Village News

Own Your Story

  • Gary Dyck, Blog Coordinator
  • Executive Director, MHV

One of the most vital roles parents and elders have in a society is to pass on the stories of their family and their tribe. Some cultures do this very well, but some cultures have become ashamed or apathetic about it. The problem is not a lack of good story content, but a lack of good storytellers. Michelle Obama prefaced her recent biography with the conviction that it is important for parents to help their children to know their story, “…they helped me see the value in our story, in my story, in the larger story of our country. Even when it’s not pretty or perfect… Your story is what you have, what you will always have. It is something to own.”

Our status can quickly be reduced to nothing. Family and friends pass on. Possessions get stolen or eventually rusts away. All that remains is our story. Your story is what you have. No one can take it away from you, but you can lose it if you don’t take responsibility for it.

Recently, I sat down with our Senior Curator and she showed me the planned layout for our upcoming Russlaender exhibit. Russlaender is the term for those Mennonites who came from the Soviet Union in the 1920s or later. In the middle of the gallery layout a drawing of a smaller room with three walls caught my attention. She told me of their plans to set it up how a kitchen would look at that time and to look like someone had just left the room. Thousands of Russlaender Mennonites had to flee from their homes. They experienced World War I, famine, Communist revolution, civil war and anarchy. Some intentionally left their homes looking like people still lived there. They had a faint hope that it would keep trespassers away and that they would be able to return one day to the only home they had known. This is what this room within the gallery room will represent.

Life can change very quickly. We all need to be grounded in an over-arching narrative. Without one, life can be too overwhelming when it takes us into the unknown – which it will. Knowing your story and making it known to your clan equips you and them for the future.
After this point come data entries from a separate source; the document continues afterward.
(** * Crank: a shallow embedding of the reconciler and component scheduler

    Two revisions of the core live in the repository: the class based
    one ([src/index.ts]: LeafNode, ParentNode, FragmentNode, HostNode,
    ComponentNode) and the element based one (the flat functions mount,
    update, updateChildren, prepareCommit, commit, unmount, handle, run,
    step working on Element records carrying a [flags] bit set).  They
    are embedded side by side, in [Module Nodes] and [Module Elements],
    over a common model of JavaScript values ([Module JS]) and of the
    promise machinery ([Module Promises]). *)

From Stdlib Require Import ZArith String List Bool Lia.
From stdpp Require Import base option list strings pretty gmap.

Set Warnings "-register-all".
Local Open Scope string_scope.
Local Open Scope list_scope.

(** ** JavaScript values *)

Module JS.

(** Objects whose identity alone matters are [VOpaque]; object literals
    are the ordered list of their enumerable entries, in the order a
    [for ... in] loop visits them; arrays keep their holes.  Symbols are
    the registered ones ([Symbol.for]), named by their description.  An
    element descriptor, the object [{__sigil__, tag, props, key, ref}]
    that [createElement] of [index.ts] builds, is [VElement]: the sigil
    is the constructor.  A promise is its address in the promise heap,
    an iterator (sync or async) its address in the environment. *)
Inductive val : Type :=
| VUndefined
| VNull
| VBoolean (b : bool)
| VNumber (n : Z)
| VString (s : string)
| VSymbol (description : string)
| VFunction (addr : nat)
| VOpaque (addr : nat)
| VArray (items : list (option val))
| VObject (fields : list (string * val))
| VElement (tag : val) (props : list (string * val)) (key ref : val)
| VPromise (p : nat)
| VIterator (addr : nat).

Section val_rect_nested.
Variable P : val -> Type.
Variable Pa : list (option val) -> Type.
Variable Po : list (string * val) -> Type.
Hypothesis Hundefined : P VUndefined.
Hypothesis Hnull : P VNull.
Hypothesis Hboolean : forall b, P (VBoolean b).
Hypothesis Hnumber : forall n, P (VNumber n).
Hypothesis Hstring : forall s, P (VString s).
Hypothesis Hsymbol : forall s, P (VSymbol s).
Hypothesis Hfunction : forall a, P (VFunction a).
Hypothesis Hopaque : forall a, P (VOpaque a).
Hypothesis Harray : forall l, Pa l -> P (VArray l).
Hypothesis Hobject : forall l, Po l -> P (VObject l).
Hypothesis Helement :
  forall t p k r, P t -> Po p -> P k -> P r -> P (VElement t p k r).
Hypothesis Hpromise : forall p, P (VPromise p).
Hypothesis Hiterator : forall a, P (VIterator a).
Hypothesis Pa_nil : Pa [].
Hypothesis Pa_hole : forall l, Pa l -> Pa (None :: l).
Hypothesis Pa_cons : forall v l, P v -> Pa l -> Pa (Some v :: l).
Hypothesis Po_nil : Po [].
Hypothesis Po_cons : forall k v l, P v -> Po l -> Po ((k, v) :: l).

Fixpoint val_rect_nested (v : val) : P v :=
  let fields :=
    fix fields (l : list (string * val)) : Po l :=
      match l with
      | [] => Po_nil
      | (k, x) :: l' => Po_cons k x l' (val_rect_nested x) (fields l')
      end in
  match v with
  | VUndefined => Hundefined
  | VNull => Hnull
  | VBoolean b => Hboolean b
  | VNumber n => Hnumber n
  | VString s => Hstring s
  | VSymbol s => Hsymbol s
  | VFunction a => Hfunction a
  | VOpaque a => Hopaque a
  | VArray l =>
      Harray l ((fix items (l : list (option val)) : Pa l :=
                   match l with
                   | [] => Pa_nil
                   | None :: l' => Pa_hole l' (items l')
                   | Some x :: l' => Pa_cons x l' (val_rect_nested x) (items l')
                   end) l)
  | VObject l => Hobject l (fields l)
  | VElement t p k r =>
      Helement t p k r (val_rect_nested t) (fields p)
        (val_rect_nested k) (val_rect_nested r)
  | VPromise p => Hpromise p
  | VIterator a => Hiterator a
  end.
End val_rect_nested.

(** [===] on the values the model holds: structural on primitives and
    on addresses (identity). *)
#[global] Instance val_eq_dec : EqDecision val.
Proof.
  refine (val_rect_nested (fun a => forall b, Decision (a = b))
            (fun l => forall l', Decision (l = l'))
            (fun l => forall l', Decision (l = l'))
            _ _ _ _ _ _ _ _ _ _ _ _ _ _ _ _ _ _);
    unfold Decision.
  - intros []; try (right; discriminate); left; reflexivity.
  - intros []; try (right; discriminate); left; reflexivity.
  - intros b []; try (right; discriminate).
    destruct (decide (b = b0)); [left; congruence | right; congruence].
  - intros n []; try (right; discriminate).
    destruct (decide (n = n0)); [left; congruence | right; congruence].
  - intros s []; try (right; discriminate).
    destruct (decide (s = s0)); [left; congruence | right; congruence].
  - intros s []; try (right; discriminate).
    destruct (decide (s = description)); [left; congruence | right; congruence].
  - intros a []; try (right; discriminate).
    destruct (decide (a = addr)); [left; congruence | right; congruence].
  - intros a []; try (right; discriminate).
    destruct (decide (a = addr)); [left; congruence | right; congruence].
  - intros l IH []; try (right; discriminate).
    destruct (IH items); [left; congruence | right; congruence].
  - intros l IH []; try (right; discriminate).
    destruct (IH fields); [left; congruence | right; congruence].
  - intros t p k r IHt IHp IHk IHr []; try (right; discriminate).
    destruct (IHt tag); [|right; congruence].
    destruct (IHp props); [|right; congruence].
    destruct (IHk key); [|right; congruence].
    destruct (IHr ref); [left; congruence | right; congruence].
  - intros a []; try (right; discriminate).
    destruct (decide (a = p)); [left; congruence | right; congruence].
  - intros a []; try (right; discriminate).
    destruct (decide (a = addr)); [left; congruence | right; congruence].
  - intros [|x l']; [left; reflexivity | right; discriminate].
  - intros l IH [|[x|] l']; try (right; discriminate).
    destruct (IH l'); [left; congruence | right; congruence].
  - intros v l IHv IHl [|[x|] l']; try (right; discriminate).
    destruct (IHv x); [|right; congruence].
    destruct (IHl l'); [left; congruence | right; congruence].
  - intros [|x l']; [left; reflexivity | right; discriminate].
  - intros k v l IHv IHl [|[k' x] l']; try (right; discriminate).
    destruct (decide (k = k')); [|right; congruence].
    destruct (IHv x); [|right; congruence].
    destruct (IHl l'); [left; congruence | right; congruence].
Defined.

Definition object := list (string * val).

(** [v == null] *)
Definition nullish (v : val) : bool :=
  match v with VUndefined | VNull => true | _ => false end.

(** [typeof v === "function"] *)
Definition is_function (v : val) : bool :=
  match v with VFunction _ => true | _ => false end.

(** [k in o], restricted to enumerable entries. *)
Fixpoint lookup (o : object) (k : string) : option val :=
  match o with
  | [] => None
  | (k', v) :: o' => if String.eqb k' k then Some v else lookup o' k
  end.

(** [o[k]] *)
Definition get (o : object) (k : string) : val :=
  default VUndefined (lookup o k).

(** [o[k] = v]: an existing entry keeps its place, a new one goes last. *)
Fixpoint set (o : object) (k : string) (v : val) : object :=
  match o with
  | [] => [(k, v)]
  | (k', v') :: o' =>
      if String.eqb k' k then (k, v) :: o' else (k', v') :: set o' k v
  end.

(** The names a [for (const name in v)] loop visits.  Only object
    literals, [null] and [undefined] are given entries: these are the
    shapes a props argument takes. *)
Definition entries (v : val) : object :=
  match v with VObject fields => fields | _ => [] end.

Definition keys (v : val) : list string := (entries v).*1.

(** [v[k]] *)
Definition member (v : val) (k : string) : val := get (entries v) k.

(** [a[i] = v] on an array: assignment past the end extends the array,
    leaving holes. *)
Fixpoint array_set (a : list (option val)) (i : nat) (v : val)
  : list (option val) :=
  match a, i with
  | [], 0 => [Some v]
  | [], S i' => None :: array_set [] i' v
  | _ :: a', 0 => Some v :: a'
  | x :: a', S i' => x :: array_set a' i' v
  end.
This year, take the time to bring your children and your grand-children to the Mennonite Heritage Village Museum (MHV). Prepare a couple of anecdotes to tell them as you go, make a story of it! Make connections for them from what they see at the museum with what you know about your own family history. Stop awhile at the Russlaender exhibit and get them to imagine how it would have felt to leave that kitchen. And before you leave MHV buy a couple of books at the Bookstore. Our staff have many books they could recommend to you. Preserving the content of the Mennonite story and helping you be a story-teller for your family is what we at MHV live for. Story-telling is an integral role you have as a parent or a grand-parent; make it yours, so they can make it theirs.